Won Yeo Kyoung, Kim Choong Han, Jeon Jooyoung, Cha Jiho, Lim Dong Hui
Department of Ophthalmology, Samsung Medical Center, Sungkyunkwan University School of Medicine, Seoul, Republic of Korea.
Moonsoul Graduate School of Future Strategy, KAIST, Daejeon, Republic of Korea.
Comput Biol Med. 2025 May;190:109976. doi: 10.1016/j.compbiomed.2025.109976. Epub 2025 Mar 18.
To develop three novel Vision Transformer (ViT) frameworks for the specific diagnosis of bacterial and fungal keratitis using different types of anterior segment images and compare their performances.
Retrospective study.
A ViT was used to classify bacterial and fungal keratitis. We integrated one or more ViTs by adding a vector or by using self-attention to combine different types of anterior segment images (broad-beam, slit-beam, and blue-light). We compared the area under the receiver operating characteristic curve (AUROC) and area under the precision-recall curve (AUPRC) of the models. Cross-validation was performed thrice, and there was no overlap between the validation sets. The training/validation set was divided in an 8:2 ratio based on the number of individuals.

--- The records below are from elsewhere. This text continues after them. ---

(** * Mergington High School activities service

    A shallow embedding of [src/database.py] (the two tables, the session and
    the seeding routine) and of [src/app.py] (the three request handlers),
    followed by the properties of the specification.

    The two tables are lists of rows kept in rowid order.  A session is a pair
    of stores: what is committed and what the open transaction sees.  Handlers
    are written in a small state-and-exception monad over sessions, one
    primitive per SQLAlchemy call used by the source. *)

From stdpp Require Import base list strings gmap.

Local Open Scope string_scope.
Local Open Scope Z_scope.
Local Open Scope list_scope.

(** ** Tables ([database.py], lines 26-56) *)

(** What [Activity.to_dict] returns: the JSON object of one activity. *)
Record ActivityDict := mkActivityDict {
  d_description : string;
  d_schedule : string;
  d_max_participants : Z;
  d_participants : list string
}.

Module Activity.
Record t := mk {
  id : Z;
  name : string;
  description : string;
  schedule : string;
  max_participants : Z
}.

(** [to_dict(self, participants=None)] *)
Definition to_dict (self : t) (participants : option (list string)) : ActivityDict :=
  let participants := match participants with
                      | None => []
                      | Some l => l
                      end in
  {| d_description := description self;
     d_schedule := schedule self;
     d_max_participants := max_participants self;
     d_participants := participants |}.
End Activity.

Module Participant.
Record t := mk {
  id : Z;
  activity_id : Z;
  email : string
}.
End Participant.

Global Instance Activity_eq_dec : EqDecision Activity.t.
Proof. solve_decision. Defined.

Global Instance Participant_eq_dec : EqDecision Participant.t.
Proof. solve_decision. Defined.

Global Instance ActivityDict_eq_dec : EqDecision ActivityDict.
Proof. solve_decision. Defined.

(** The persisted state: the [activities] and [participants] tables.  The
    association table [activity_participants] is never read or written. *)
Record Store := mkStore {
  activities : list Activity.t;
  participants : list Participant.t
}.

Definition empty_store : Store := {| activities := []; participants := [] |}.

(** What the schema itself enforces: both primary keys and the [unique=True]
    column [Activity.name].  Nothing in the schema constrains the pair
    (activity_id, email). *)
Record schema_ok (s : Store) : Prop := {
  activity_pk : NoDup (Activity.id <$> activities s);
  activity_name_unique : NoDup (Activity.name <$> activities s);
  participant_pk : NoDup (Participant.id <$> participants s)
}.

(** The key an INSERT gives a row of an integer primary key column: 1 in an
    empty table, otherwise one more than the largest key in use.  SQLite does
    so while the largest key is below 2^63-1; at that key it picks an unused
    key at random, which this function does not follow: there the key of the
    new row and its place in the table differ. *)
Definition next_rowid (ids : list Z) : Z :=
  match ids with
  | [] => 1
  | i :: rest => foldr Z.max i rest + 1
  end.

(** ** Queries *)

(** [db.query(Activity).filter(Activity.name == n).first()] *)
Definition activity_by_name (s : Store) (n : string) : option Activity.t :=
  head (filter (λ a, Activity.name a = n) (activities s)).

(** [db.query(Participant).filter(Participant.activity_id == aid)] *)
Definition participants_of (s : Store) (aid : Z) : list Participant.t :=
  filter (λ p, Participant.activity_id p = aid) (participants s).

(** [db.query(Participant).filter(Participant.activity_id == aid,
    Participant.email == e)]: the rows of one (activity, email) pair. *)
Definition rows_of (s : Store) (aid : Z) (e : string) : list Participant.t :=
  filter (λ p, Participant.activity_id p = aid ∧ Participant.email p = e)
         (participants s).

(** The same query with [.first()]. *)
Definition participant_of (s : Store) (aid : Z) (e : string)
  : option Participant.t :=
  head (rows_of s aid e).

(** [[p.email for p in db.query(Participant.email).filter(...).all()]] *)
Definition participant_emails (s : Store) (aid : Z) : list string :=
  Participant.email <$> participants_of s aid.

(** ** Sessions *)

Inductive exn :=
| HTTPException (status_code : Z) (detail : string)
| IntegrityError.

Record Session := mkSession {
  committed : Store;   (* what other sessions and later requests see *)
  current : Store      (* what this transaction sees *)
}.

Definition Db (A : Type) : Type := Session → (exn + A) * Session.

Definition ret {A} (a : A) : Db A := λ ss, (inr a, ss).

Definition bind {A B} (m : Db A) (k : A → Db B) : Db B :=
  λ ss, match m ss with
        | (inr a, ss') => k a ss'
        | (inl e, ss') => (inl e, ss')
        end.

Definition raise {A} (e : exn) : Db A := λ ss, (inl e, ss).

Notation "x ←← m ; k" := (bind m (λ x, k))
  (at level 100, m at next level, right associativity,
   format "'[v' x  ←←  m ;  '/' k ']'").
Notation "m ;;; k" := (bind m (λ _, k))
  (at level 100, right associativity).

(** Run a query against the transaction's view. *)
Definition query {A} (q : Store → A) : Db A := λ ss, (inr (q (current ss)), ss).

(** [db.add(Participant(activity_id=aid, email=e))].  The row is written when
    the session is flushed; no handler queries between the add and the
    commit, so the insert is applied to the view at once. *)
Definition db_add_participant (aid : Z) (e : string) : Db unit :=
  λ ss,
    let s := current ss in
    let p := Participant.mk (next_rowid (Participant.id <$> participants s)) aid e in
    (inr (), {| committed := committed ss;
                current := {| activities := activities s;
                              participants := participants s ++ [p] |} |}).

(** [db.add(Activity(...)); db.flush()]: the INSERT is rejected when the
    name is taken ([unique=True]); otherwise the row gets its key. *)
Definition db_add_activity (n d sch : string) (m : Z) : Db Activity.t :=
  λ ss,
    let s := current ss in
    if decide (n ∈ Activity.name <$> activities s) then (inl IntegrityError, ss)
    else
      let a := Activity.mk (next_rowid (Activity.id <$> activities s)) n d sch m in
      (inr a, {| committed := committed ss;
                 current := {| activities := activities s ++ [a];
                               participants := participants s |} |}).

(** [db.delete(p)]: DELETE ... WHERE participants.id = p.id *)
Definition db_delete (p : Participant.t) : Db unit :=
  λ ss,
    let s := current ss in
    (inr (), {| committed := committed ss;
                current := {| activities := activities s;
                              participants :=
                                filter (λ q, Participant.id q ≠ Participant.id p)
                                       (participants s) |} |}).

Definition db_commit : Db unit :=
  λ ss, (inr (), {| committed := current ss; current := current ss |}).

Definition db_rollback : Db unit :=
  λ ss, (inr (), {| committed := committed ss; current := committed ss |}).

(** [try: body except Exception: db.rollback(); raise] *)
Definition rollback_on_error {A} (body : Db A) : Db A :=
  λ ss, match body ss with
        | (inr a, ss') => (inr a, ss')
        | (inl e, ss') => (inl e, snd (db_rollback ss'))
        end.

(** A session opened on a store, used, and closed: what stays is what was
    committed ([get_db], and the [SessionLocal()] ... [db.close()] of the
    seeding routine). *)
Definition with_session {A} (body : Db A) (s : Store) : (exn + A) * Store :=
  let '(r, ss) := body {| committed := s; current := s |} in (r, committed ss).

Fixpoint for_each {A} (l : list A) (body : A → Db unit) : Db unit :=
  match l with
  | [] => ret ()
  | x :: rest => body x ;;; for_each rest body
  end.

(** ** Seeding ([database.py], lines 73-173) *)

Record ActivityData := mkActivityData {
  ad_name : string;
  ad_description : string;
  ad_schedule : string;
  ad_max_participants : Z;
  ad_participants : list string
}.

Definition activities_data : list ActivityData := [
  mkActivityData "Chess Club"
    "Learn strategies and compete in chess tournaments"
    "Fridays, 3:30 PM - 5:00 PM" 12
    ["michael@mergington.edu"; "daniel@mergington.edu"];
  mkActivityData "Programming Class"
    "Learn programming fundamentals and build software projects"
    "Tuesdays and Thursdays, 3:30 PM - 4:30 PM" 20
    ["emma@mergington.edu"; "sophia@mergington.edu"];
  mkActivityData "Gym Class"
    "Physical education and sports activities"
    "Mondays, Wednesdays, Fridays, 2:00 PM - 3:00 PM" 30
    ["john@mergington.edu"; "olivia@mergington.edu"];
  mkActivityData "Soccer Team"
    "Join the school soccer team and compete in matches"
    "Tuesdays and Thursdays, 4:00 PM - 5:30 PM" 22
    ["liam@mergington.edu"; "noah@mergington.edu"];
  mkActivityData "Basketball Team"
    "Practice and play basketball with the school team"
    "Wednesdays and Fridays, 3:30 PM - 5:00 PM" 15
    ["ava@mergington.edu"; "mia@mergington.edu"];
  mkActivityData "Art Club"
    "Explore your creativity through painting and drawing"
    "Thursdays, 3:30 PM - 5:00 PM" 15
    ["amelia@mergington.edu"; "harper@mergington.edu"];
  mkActivityData "Drama Club"
    "Act, direct, and produce plays and performances"
    "Mondays and Wednesdays, 4:00 PM - 5:30 PM" 20
    ["ella@mergington.edu"; "scarlett@mergington.edu"];
  mkActivityData "Math Club"
    "Solve challenging problems and participate in math competitions"
    "Tuesdays, 3:30 PM - 4:30 PM" 10
    ["james@mergington.edu"; "benjamin@mergington.edu"];
  mkActivityData "Debate Team"
    "Develop public speaking and argumentation skills"
    "Fridays, 4:00 PM - 5:30 PM" 12
    ["charlotte@mergington.edu"; "henry@mergington.edu"]
].
Lemma flush_run_nil : flush_run n repl [] = [].
Proof. reflexivity. Qed.

(** Every character of the result comes from the replacement or from the
    subject. *)
Lemma re_sub_run_Forall (P : N → Prop) run s :
  Forall P repl → Forall P run → Forall P s →
  Forall P (re_sub_run p n repl run s).
Proof.
  intros Hrepl Hrun Hs. revert run Hrun.
  induction Hs as [|c s Hc Hs IH]; intros run Hrun; simpl.
  - unfold flush_run. destruct run; [constructor|]. by case_decide.
  - destruct (p c).
    + apply IH. apply Forall_app; split; [done | by constructor].
    + apply Forall_app; split.
      * unfold flush_run. destruct run; [constructor|]. by case_decide.
      * constructor; [done|]. apply IH. constructor.
Qed.

(** With a lower bound of at most one, no character of the class is left. *)
Lemma re_sub_run_class (P : N → Prop) run s :
  n ≤ 1 → Forall P repl → (∀ c, p c = false → P c) →
  Forall P (re_sub_run p n repl run s).
Proof.
  intros Hn Hrepl Hp. revert run.
  assert (Hflush : ∀ run, Forall P (flush_run n repl run)).
  { intros run. unfold flush_run. destruct run as [|x run]; [constructor|].
    case_decide as Hlen; [done|]. simpl in Hlen. lia. }
  induction s as [|c s IH]; intros run; simpl; [apply Hflush|].
  destruct (p c) eqn:Hc; [apply IH|].
  apply Forall_app; split; [apply Hflush|]. constructor; auto.
Qed.

(** A subject without a character of the class is left as it is. *)
Lemma re_sub_class_none s :
  Forall (λ c, p c = false) s → re_sub_class p n repl s = s.
Proof.
  unfold re_sub_class. induction 1 as [|c s Hc Hs IH]; simpl; [done|].
  by rewrite Hc, IH.
Qed.

End ReSub.


Lemma no_double_dash_cons c s :
  no_double_dash (c :: s) =
  negb (is_dash c && from_option is_dash false (head s)) && no_double_dash s.
Proof. destruct s; simpl; [by rewrite andb_false_r | done]. Qed.

Lemma no_double_dash_tail c s : no_double_dash (c :: s) = true → no_double_dash s = true.
Proof. rewrite no_double_dash_cons. by intros [_ ?]%andb_true_iff. Qed.

Lemma collapse_dashes_no_double run s :
  Forall (λ c, is_dash c = true) run →
  no_double_dash (re_sub_run is_dash 2 (py "-") run s) = true.
Proof.
  assert (Hflush : ∀ run, Forall (λ c, is_dash c = true) run →
            flush_run 2 (py "-") run = [] ∨ flush_run 2 (py "-") run = [45%N]).
  { intros [|x [|y r]] Hr; simpl; auto.
    right. apply Forall_cons in Hr as [Hx _].
    apply N.eqb_eq in Hx. by subst. }
  revert run. induction s as [|c s IH]; intros run Hrun; cbn [re_sub_run].
  - by destruct (Hflush run Hrun) as [-> | ->].
  - destruct (is_dash c) eqn:Hc.
    + apply IH. apply Forall_app; split; [done | by constructor].
    + assert (Hrest : no_double_dash (c :: re_sub_run is_dash 2 (py "-") [] s) = true).
      { rewrite no_double_dash_cons, Hc. simpl. by apply IH. }
      destruct (Hflush run Hrun) as [-> | ->]; [done|].
      change ([45%N] ++ ?t) with (45%N :: t).
      rewrite no_double_dash_cons. cbn [head from_option]. rewrite Hc, andb_false_r. done.
Qed.

Lemma collapse_dashes_fixed_run run s :
  length run ≤ 1 → Forall (λ c, is_dash c = true) run →
  no_double_dash (run ++ s) = true →
  re_sub_run is_dash 2 (py "-") run s = run ++ s.
Proof.
  assert (Hflush : ∀ run, length run ≤ 1 → flush_run 2 (py "-") run = run).
  { intros [|x [|y r]] Hlen; simpl in *; [done | done | lia]. }
  revert run. induction s as [|c s IH]; intros run Hlen Hrun Hdd; cbn [re_sub_run].
  - by rewrite app_nil_r, Hflush.
  - destruct (is_dash c) eqn:Hc.
    + destruct run as [|x [|y r]]; simpl in Hlen; [| |lia].
      * apply (IH [c]); [simpl; lia | by repeat constructor | done].
      * exfalso. apply Forall_cons in Hrun as [Hx _].
        simpl in Hdd. rewrite Hx, Hc in Hdd. done.
    + rewrite (IH []); [|simpl; lia|constructor|].
      * by rewrite Hflush.
      * cbn [app]. clear -Hdd. induction run as [|x run IHr]; cbn [app] in Hdd.
        -- by apply no_double_dash_tail in Hdd.
        -- apply IHr. by apply no_double_dash_tail in Hdd.
Qed.

Lemma collapse_dashes_fixed s :
  no_double_dash s = true → re_sub_class is_dash 2 (py "-") s = s.
Proof. intros. by apply (collapse_dashes_fixed_run []); [simpl; lia | constructor |]. Qed.

Lemma lstrip_no_double_dash p s :
  no_double_dash s = true → no_double_dash (lstrip p s) = true.
Proof.
  induction s as [|c s IH]; simpl; [done|]. intros Hdd.
  destruct (p c); [|done]. by apply IH, no_double_dash_tail with c.
Qed.

Lemma rstrip_no_double_dash p s :
  no_double_dash s = true → no_double_dash (rstrip p s) = true.
Proof.
  induction s as [|c s IH]; [done|].
  rewrite no_double_dash_cons. intros [Hc Hs]%andb_true_iff.
  specialize (IH Hs). pose proof (rstrip_head p s) as Hhead.
  cbn [rstrip]. destruct (rstrip p s) as [|x r].
  - by destruct (p c).
  - destruct Hhead as [? | Hhead]; [done|].
    by rewrite no_double_dash_cons, Hhead, Hc, IH.
Qed.

(* ===================================================================== *)
(** * [_slugify] *)
(* ===================================================================== *)

Ltac char_arith :=
  unfold slug_char, isspace, is_dash, ascii_lower, is_ascii in *;
  repeat match goal with
         | H : _ = true |- _ =>
             first [ apply orb_true_iff in H | apply andb_true_iff in H
                   | apply N.leb_le in H | apply N.eqb_eq in H ]
         | H : _ ∧ _ |- _ => destruct H
         | H : _ ∨ _ |- _ => destruct H
         end.

Lemma slug_char_ascii c : slug_char c = true → is_ascii c.
Proof. intros Hc. char_arith; lia. Qed.

Lemma slug_char_not_space c : slug_char c = true → isspace c = false.
Proof.
  intros Hc. apply not_true_is_false. intros Hs. char_arith; lia.
Qed.

Lemma slug_char_lower c : slug_char c = true → ascii_lower c = c.
Proof.
  intros Hc. unfold ascii_lower.
  destruct ((65 <=? c)%N && (c <=? 90)%N) eqn:Hu; [|done].
  exfalso. char_arith; lia.
Qed.

Lemma mem_dash c : mem_char (py "-") c = is_dash c.
Proof.
  unfold mem_char, is_dash. simpl.
  destruct (c =? 45)%N eqn:Hc.
  - apply N.eqb_eq in Hc as ->. apply bool_decide_eq_true. by left.
  - apply N.eqb_neq in Hc. apply bool_decide_eq_false.
    by intros ->%list_elem_of_singleton.
Qed.

Ltac all_chars :=
  repeat first [ apply List.Forall_nil | apply List.Forall_cons; [reflexivity|] ].

Section SlugifyFacts.
Context `{CaseMapping}.


Lemma slugify_body name :
  _slugify name = match slug_body name with [] => py "backup" | _ => slug_body name end.
Proof. reflexivity. Qed.

Lemma slug_body_class name : Forall (λ c, slug_char c = true) (slug_body name).
Proof.
  unfold slug_body, str_strip_chars. apply strip_with_Forall.
  unfold re_sub_class. apply re_sub_run_Forall; [all_chars | constructor |].
  apply re_sub_run_class; [lia | all_chars |].
  intros c Hc. by apply negb_false_iff.
Qed.

Lemma slug_body_no_double_dash name : no_double_dash (slug_body name) = true.
Proof.
  unfold slug_body, str_strip_chars, strip_with.
  apply rstrip_no_double_dash, lstrip_no_double_dash.
  apply collapse_dashes_no_double. constructor.
Qed.

(** A non-empty string of the class, without two dashes in a row and
    without a dash at either end, is its own slug. *)
Lemma slugify_fixed t :
  t ≠ [] →
  Forall (λ c, slug_char c = true) t →
  no_double_dash t = true →
  str_strip_chars (py "-") t = t →
  _slugify t = t.
Proof.
  intros Hne Hclass Hdd Hstrip. unfold _slugify.
  assert (Hsp : str_strip t = t).
  { apply strip_with_none. eapply Forall_impl; [exact Hclass|].
    apply slug_char_not_space. }
  rewrite Hsp, str_lower_ascii
    by (eapply Forall_impl; [exact Hclass | apply slug_char_ascii]).
  assert (Hlow : ascii_lower <$> t = t).
  { clear -Hclass. induction Hclass as [|c t Hc _ IH]; [done|].
    by rewrite fmap_cons, slug_char_lower, IH. }
  rewrite Hlow, (re_sub_class_none (λ c, negb (slug_char c))).
  2:{ eapply Forall_impl; [exact Hclass|]. intros c Hc. simpl. by rewrite Hc. }
  rewrite collapse_dashes_fixed, Hstrip by done.
  by destruct t.
Qed.

Lemma slugify_backup : _slugify (py "backup") = py "backup".
Proof. apply slugify_fixed; [done | all_chars | reflexivity | reflexivity]. Qed.

(** On ASCII input every case mapping gives the same slug. *)
Lemma slugify_ascii name :
  Forall is_ascii name → _slugify name = @_slugify ascii_case_mapping name.
Proof.
  intros Hname. unfold _slugify.
  by rewrite str_lower_ascii by (by apply strip_with_Forall).
Qed.

Lemma slugify_class name : Forall (λ c, slug_char c = true) (_slugify name).
Proof.
  rewrite slugify_body. pose proof (slug_body_class name) as Hclass.
  destruct (slug_body name); [all_chars | done].
Qed.

(** C6. For every string [s], [_slugify s] is not empty, each of its
    characters is in the class [[a-z0-9._-]], and [_slugify] is
    idempotent: [_slugify (_slugify s) = _slugify s]. *)
Theorem slugify_class_idempotent (s : list N) :
  _slugify s ≠ []
  ∧ Forall (λ c, slug_char c = true) (_slugify s)
  ∧ _slugify (_slugify s) = _slugify s.
Proof.
  rewrite slugify_body.
  pose proof (slug_body_class s) as Hclass.
  pose proof (slug_body_no_double_dash s) as Hdd.
  assert (Hstrip : str_strip_chars (py "-") (slug_body s) = slug_body s)
    by apply strip_with_idemp.
  destruct (slug_body s) as [|c b].
  - split; [done|]. split; [all_chars | apply slugify_backup].
  - split; [done|]. split; [done|]. by apply slugify_fixed.
Qed.

(** C9. [_slugify("")], [_slugify("   ")] and [_slugify("***")] are each
    the literal ["backup"]. *)
Theorem slugify_fallback :
  _slugify (py "") = py "backup"
  ∧ _slugify (py "   ") = py "backup"
  ∧ _slugify (py "***") = py "backup".
Proof.
  repeat split; rewrite slugify_ascii by all_chars; reflexivity.
Qed.

(** The slug has no character that [glob] reads as a wildcard. *)
Lemma slugify_no_wildcard name :
  Forall (λ c, c ≠ 42 ∧ c ≠ 63 ∧ c ≠ 91)%N (_slugify name).
Proof.
  eapply Forall_impl; [apply (slugify_class name)|].
  intros c Hc. simpl in Hc. repeat split; intros ->; done.
Qed.

End SlugifyFacts.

A total of 283 broad-beam, 610 slit-beam, and 342 blue-light images were obtained from 79 patients. 62 (78 %) patients were assigned for training and 17 (22 %) for validation. The AUROC of ViT with broad-beam images was 0.72. The top AUROC score (0.93) was attained by combining the outputs from two ViT models utilizing self-attention, incorporating both broad-beam and slit-beam images. Similarly, the highest AUPRC score (0.93) was reached by fusing the outputs from three ViTs with self-attention, involving broad-beam, slit-beam, and blue-light images.
Despite the limited dataset, we validated ViT with self-attention to learn different types of images to improve recognition accuracy in diagnosing bacterial and fungal keratitis. ViT with self-attention has a meaningful effect on enhancing the diagnostic performance of bacterial and fungal keratitis by combining two or more types of anterior segment images.
开发三种新型视觉Transformer(ViT)框架,用于使用不同类型的眼前节图像对细菌性和真菌性角膜炎进行特异性诊断,并比较它们的性能。
回顾性研究。
使用ViT对细菌性和真菌性角膜炎进行分类。我们通过添加向量或使用自注意力机制来整合一个或多个ViT,以组合不同类型的眼前节图像(宽光束、裂隙光束和蓝光)。我们比较了模型的受试者工作特征曲线下面积(AUROC)和精确召回率曲线下面积(AUPRC)。进行了三次交叉验证,验证集之间没有重叠。训练/验证集根据个体数量按8:2的比例划分。
从79例患者中总共获得了283张宽光束图像、610张裂隙光束图像和342张蓝光图像。62例(78%)患者被分配用于训练,17例(22%)用于验证。使用宽光束图像的ViT的AUROC为0.72。通过利用自注意力机制组合两个ViT模型的输出,结合宽光束和裂隙光束图像,获得了最高的AUROC分数(0.93)。同样,通过融合三个具有自注意力机制的ViT的输出,涉及宽光束、裂隙光束和蓝光图像,达到了最高的AUPRC分数(0.93)。
尽管数据集有限,但我们验证了具有自注意力机制的ViT能够学习不同类型的图像,以提高诊断细菌性和真菌性角膜炎的识别准确率。具有自注意力机制的ViT通过组合两种或更多类型的眼前节图像,对提高细菌性和真菌性角膜炎的诊断性能具有显著作用。